Stored data entries
******

Lemma fl_ApplyState ctx id e st :
  st_Name st <> StateEnqueued -> st_Name st <> StateProcessing ->
  preserves fl (ApplyState ctx id e st).
Proof.
  intros H1 H2 n s F. unfold ApplyState. run_env.
  destruct (jobStates s !! id) as [h|] eqn:Hh; [|done].
  destruct (decide (match last h with Some _ => _ | None => _ end <> e)); [done|].
  destruct (IsZero (st_CreatedAt st)); cbn; repeat (case_decide; cbn);
    (eapply flow_silent; [|done|done|done]; eapply flow_le; [done|lia]).
Qed.

Lemma fl_ScheduleRetry ctx id a : preserves fl (ScheduleRetry ctx id a).
Proof.
  intros n s F. unfold ScheduleRetry. run_env.
  destruct (jobStates s !! id) as [h|] eqn:Hh; [|done].
  destruct (last h); [|done]. case_decide; [done|]. cbn.
  eapply flow_silent; [|done|done|done]; eapply flow_le; [done|lia].
Qed.

Lemma fl_DeleteJob ctx id : preserves fl (DeleteJob ctx id).
Proof.
  intros n s F. unfold DeleteJob. run_env.
  destruct (jobStates s !! id) as [h|] eqn:Hh; [|done].
  destruct (last h); [|done]. case_match; [done|]. cbn.
  eapply flow_silent; [|done|done|done]; eapply flow_le; [done|lia].
Qed.

Lemma fl_SetJobResult ctx id r : preserves fl (SetJobResult ctx id r).
Proof.
  intros n s F. unfold SetJobResult. run.
  destruct (jobs s !! id) as [j|] eqn:Hj; [|done]. cbn. eapply flow_set_job; eauto.
Qed.

Lemma fl_promote id n s :
  wf s -> is_Some (jobs s !! id) -> fl n s ->
  fl (tick_of (promote id n s)) (st_of (promote id n s)).
Proof.
  intros W [j Hj] F. destruct (wf_dom _ _ _ _ _ W id) as [[h Hh] _]; [eauto|].
  unfold promote. run_env. rewrite Hj. unfold fl. cbn. rewrite Hh. cbn.
  eapply flow_push; eauto. eapply flow_le; [done|lia].
Qed.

******

> **WHAT THIS TASK INVOLVES**: Each line from the one containing "intros W [j" to the end of the records should be echoed exactly, and no other line.

> **RESPONSE TO THIS EXERCISE**:
  intros W [j Hj] F. destruct (wf_dom _ _ _ _ _ W id) as [[h Hh] _]; [eauto|].
  unfold promote. run_env. rewrite Hj. unfold fl. cbn. rewrite Hh. cbn.
  eapply flow_push; eauto. eapply flow_le; [done|lia].
Qed.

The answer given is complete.